Ever since then they had been going about their work, and, of course, waiting. There was a lot of waiting going on. More than even the eternally patient Teyla Emmagen could handle. Thankfully Sergeant Tucker was always up for a stick-fight. He had taken to the practise better than anyone else, and, though his movements were still less than graceful, he was more than proficient with the Bantos rods. She enjoyed sparring with him. And it didn't hurt that he was cute, Teyla admitted, though she realized that Earth had a plethora of social taboos, especially when it came to romance in the workplace. Her people never had that problem. She didn't know of any culture in Pegasus that did, to be honest. Romance usually led to sex which often led to children which meant there was another generation to keep your people alive. Teyla guessed, though, that since Earth had been almost completely isolated from alien interference until the Stargate Program had begun several years earlier, that keeping the population up was not much of a concern. A friend of hers had even told her that some parts of Earth had too many people and that families were forced to have only one child at most because of overpopulation. The entire concept was mind-boggling to Teyla. A lot of things about Earth were mind-boggling to Teyla.
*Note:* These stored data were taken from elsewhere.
(* ===== verification/Reference.v ===== *)
(** * Reference instances of the crate interfaces

    One concrete function per crate operation, and the proof that it satisfies
    the laws of [Crates.v]: the laws are consistent, and the witnesses of the
    development compute on these instances.  Nothing here is a translation of
    the crates' code, and no definition of the model mentions it. *)
From S2P Require Import Prelude Crates.

Module Reference.

(** ** Bit fields *)
(** The number whose [n] low bits are [f 0], [f 1], ... *)
Fixpoint bits_value (n : nat) (f : Z -> bool) : Z :=
  match n with
  | O => 0
  | S n => 2 * bits_value n (fun i => f (i + 1)) + Z.b2z (f 0)
  end.

Lemma bits_value_testbit n f i :
  0 <= i -> Z.testbit (bits_value n f) i = (i <? Z.of_nat n) && f i.
Proof.
  revert f i. induction n as [|n IH]; intros f i Hi.
  { rewrite (proj2 (Z.ltb_ge _ _)) by lia. apply Z.testbit_0_l. }
  cbn [bits_value]. destruct (decide (i = 0)) as [->|Hne].
  - rewrite Z.testbit_0_r. by rewrite (proj2 (Z.ltb_lt _ _)) by lia.
  - replace i with (Z.succ (i - 1)) at 1 by lia.
    rewrite Z.testbit_succ_r, IH by lia.
    replace (i - 1 + 1) with i by lia. f_equal.
    destruct (Z.ltb_spec (i - 1) (Z.of_nat n)), (Z.ltb_spec i (Z.of_nat (S n))); lia.
Qed.

Lemma bits_value_range n f : uint (Z.of_nat n) (bits_value n f).
Proof.
  assert (forall i, Z.of_nat n <= i -> Z.testbit (bits_value n f) i = false) as Hb.
  { intros i Hi. rewrite bits_value_testbit by lia. by rewrite (proj2 (Z.ltb_ge _ _)) by lia. }
  apply uint_testbit; [lia|done|]. eauto using testbit_nonneg.
Qed.

Definition byte_of_bits (f : Z -> bool) : Z := bits_value 8 f.

Lemma byte_of_bits_u8 f : u8 (byte_of_bits f).
Proof. apply (bits_value_range 8). Qed.

Lemma byte_of_bits_testbit f i :
  0 <= i -> Z.testbit (byte_of_bits f) i = (i <? 8) && f i.
Proof. apply (bits_value_testbit 8). Qed.

Definition ref_get_field (bs : bytes) (r : Z * Z) : Z :=
  byte_of_bits (fun j => (j <=? r.2 - r.1) && bit bs (r.1 + j)).

Definition ref_set_field (bs : bytes) (r : Z * Z) (v : Z) : bytes :=
  imap (fun k b => byte_of_bits (fun j =>
    let i := 8 * Z.of_nat k + j in
    if in_range r i then Z.testbit v (i - r.1) else Z.testbit b j)) bs.

#[local] Instance ref_bitfields : Bitfields :=
  {| get_field := ref_get_field; set_field := ref_set_field |}.

Lemma ref_set_field_bit bs r v i :
  0 <= i < 8 * Z.of_nat (length bs) ->
  bit (ref_set_field bs r v) i =
    if in_range r i then Z.testbit v (i - r.1) else bit bs i.
Proof.
  intros Hi. unfold bit, ref_set_field.
  assert (Z.to_nat (i / 8) < length bs)%nat as Hlt.
  { apply Nat2Z.inj_lt. rewrite Z2Nat.id by (apply Z.div_pos; lia).
    apply Z.div_lt_upper_bound; lia. }
  destruct (lookup_lt_is_Some_2 bs _ Hlt) as [b Hb].
  rewrite !nth_lookup, list_lookup_imap, Hb. simpl.
  pose proof (Z.mod_pos_bound i 8 ltac:(lia)).
  rewrite byte_of_bits_testbit by lia.
  rewrite (proj2 (Z.ltb_lt _ _)) by lia. simpl.
  rewrite Z2Nat.id by (apply Z.div_pos; lia).
  replace (8 * (i / 8) + i mod 8) with i; [done|]. apply Z.div_mod. lia.
Qed.

Lemma ref_bitfields_laws : BitfieldsLaws.
Proof.
  split; simpl.
  - intros bs r i _ Hr Hi. unfold ref_get_field. rewrite byte_of_bits_testbit by done.
    unfold in_field in Hr.
    destruct (Z.ltb_spec i 8), (Z.leb_spec i (r.2 - r.1)); simpl; try done. lia.
  - intros bs r v _. apply length_imap.
  - intros bs r v _ _ _. apply Forall_lookup. intros k x.
    unfold ref_set_field. rewrite list_lookup_imap.
    destruct (bs !! k); simpl; intros; simplify_eq. apply byte_of_bits_u8.
  - intros bs r v i _ _ _ Hi. by apply ref_set_field_bit.
Qed.

(** ** Enums *)
Definition ref_from_primitive {T : Set} (disc : T -> Z) (all : list T) (dflt : T) (n : Z) : T :=
  default dflt (find (fun v => disc v =? n) all).

#[local] Instance ref_num_enum : NumEnum := {| from_primitive := @ref_from_primitive |}.

Lemma ref_num_enum_laws : NumEnumLaws.
Proof.
  split; simpl; intros T disc all dflt; unfold ref_from_primitive.
  - intros v Hinj Hv. destruct (find _ all) as [w|] eqn:Hf; simpl.
    + apply find_some in Hf as [_ Heq]. by apply Hinj, Z.eqb_eq.
    + apply (find_none _ _ Hf) in Hv as Hn || (apply list_elem_of_In in Hv;
        apply (find_none _ _ Hf) in Hv as Hn). by rewrite Z.eqb_refl in Hn.
  - intros n Hn. destruct (find _ all) as [w|] eqn:Hf; simpl; [|done].
    apply find_some in Hf as [Hin Heq]. apply list_elem_of_In in Hin.
    exfalso. by apply (Hn w Hin), Z.eqb_eq.
Qed.

(** ** bincode *)
Fixpoint ref_serialize (v : ser_value) : bytes :=
  match v with
  | SU8 n => [n]
  | STuple vs => concat (map ref_serialize vs)
  | SStruct vs => concat (map ref_serialize vs)
  end.

(** A parser returns the value and the bytes that follow it. *)
Definition parser (A : Type) := bytes -> option (A * bytes).

Fixpoint repeat_parser {A} (p : parser A) (n : nat) : parser (list A) := fun bs =>
  match n with
  | O => Some ([], bs)
  | S n => '(v, bs) ← p bs; '(vs, bs) ← repeat_parser p n bs; Some (v :: vs, bs)
  end.

Fixpoint ref_parse (t : ser_type) : parser ser_value := fun bs =>
  match t with
  | TU8 => match bs with n :: bs => Some (SU8 n, bs) | [] => None end
  | TTuple n t => '(vs, bs) ← repeat_parser (ref_parse t) n bs; Some (STuple vs, bs)
  | TStruct ts =>
      '(vs, bs) ← (fix go ts bs := match ts with
        | [] => Some ([], bs)
        | t :: ts => '(v, bs) ← ref_parse t bs; '(vs, bs) ← go ts bs; Some (v :: vs, bs)
        end) ts bs;
      Some (SStruct vs, bs)
  end.

#[local] Instance ref_bincode : Bincode :=
  {| bincode_serialize v := Some (ref_serialize v);
     bincode_deserialize t bs := fst <$> ref_parse t bs |}.

Lemma mapM_Some_total {A B} (f : A -> B) l k :
  mapM (fun x => Some (f x)) l = Some k <-> k = map f l.
Proof.
  rewrite mapM_Some. split.
  - induction 1 as [|x y l k Hxy _ ->]; simpl; congruence.
  - intros ->. induction l; constructor; done.
Qed.

Lemma repeat_parser_correct (p : parser ser_value) vs rest :
  Forall (fun v => forall rest, p (ref_serialize v ++ rest) = Some (v, rest)) vs ->
  repeat_parser p (length vs) (concat (map ref_serialize vs) ++ rest) = Some (vs, rest).
Proof.
  induction 1 as [|v vs Hv _ IH]; simpl; [done|].
  rewrite <- (assoc_L (++)), Hv. simpl. by rewrite IH.
Qed.

Fixpoint ref_parse_correct (t : ser_type) : forall v rest,
  has_type t v -> ref_parse t (ref_serialize v ++ rest) = Some (v, rest).
Proof.
  destruct t as [|n t|ts]; intros [m|vs|vs] rest Hv; simpl in *; try done.
  - destruct Hv as [<- Hvs]. rewrite repeat_parser_correct; [done|].
    eapply Forall_impl; [exact Hvs|]. intros v Hv rest'. by apply ref_parse_correct.
  - match goal with |- context [?go ts (concat (map ref_serialize vs) ++ rest)] =>
      enough (go ts (concat (map ref_serialize vs) ++ rest) = Some (vs, rest)) as -> by done
    end.
    revert vs Hv rest. induction ts as [|t ts IH]; intros [|v vs] Hv rest; try done.
    simpl. destruct Hv as [Hv Hvs]. rewrite <- (assoc_L (++)), ref_parse_correct by done.
    simpl. by rewrite (IH vs Hvs).
Qed.

Lemma ref_bincode_laws : BincodeLaws.
Proof.
  split; simpl.
  - done.
  - intros vs bss ->%mapM_Some_total. done.
  - intros vs bss ->%mapM_Some_total. done.
  - intros t v bs rest Hv [= <-]. by rewrite ref_parse_correct.
Qed.

(** ** smbus-pec: CRC-8 with polynomial x^8 + x^2 + x + 1 *)
Definition crc8_shift (c : Z) : Z :=
  if Z.testbit c 7 then Z.lxor (Z.land (Z.shiftl c 1) 255) 7 else Z.shiftl c 1.

Definition ref_pec (bs : bytes) : Z :=
  fold_left (fun crc b => as_u8 (Nat.iter 8 crc8_shift (Z.lxor crc b))) bs 0.

#[local] Instance ref_smbus_pec : SmbusPec := {| pec := ref_pec |}.

Lemma ref_smbus_pec_laws : SmbusPecLaws.
Proof.
  split. intros bs. simpl. unfold ref_pec.
  destruct bs as [|b bs] using rev_ind; [split; simpl; lia|].
  rewrite fold_left_app. simpl. apply as_u8_range.
Qed.

(** ** The instances the witnesses use *)
Definition crates : Crates :=
  {| crates_bitfields := ref_bitfields; crates_num_enum := ref_num_enum;
     crates_bincode := ref_bincode; crates_pec := ref_smbus_pec |}.

Lemma crates_laws : CratesLaws (H := crates).
Proof.
  split; [apply ref_bitfields_laws|apply ref_num_enum_laws|apply ref_bincode_laws
    |apply ref_smbus_pec_laws].
Qed.

End Reference.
"Please explain to me again how we have lost seven days," Teyla requested of Radek who was tapping away at his laptop in the Control Room at the station next to where the Athosian leader had taken up residence. "I still do not understand how it is possible," she added, only somewhat meekly. Since Rodney and Elizabeth and John and Carson had left Atlantis and Teyla and Radek had been in charge she had gotten to know the quirky scientist quite well, and was no longer afraid to admit that she didn't understand a concept in front of him. It was a level of trust she had yet to achieve with many other people, including her team mates, though she trusted them deeply on many other levels.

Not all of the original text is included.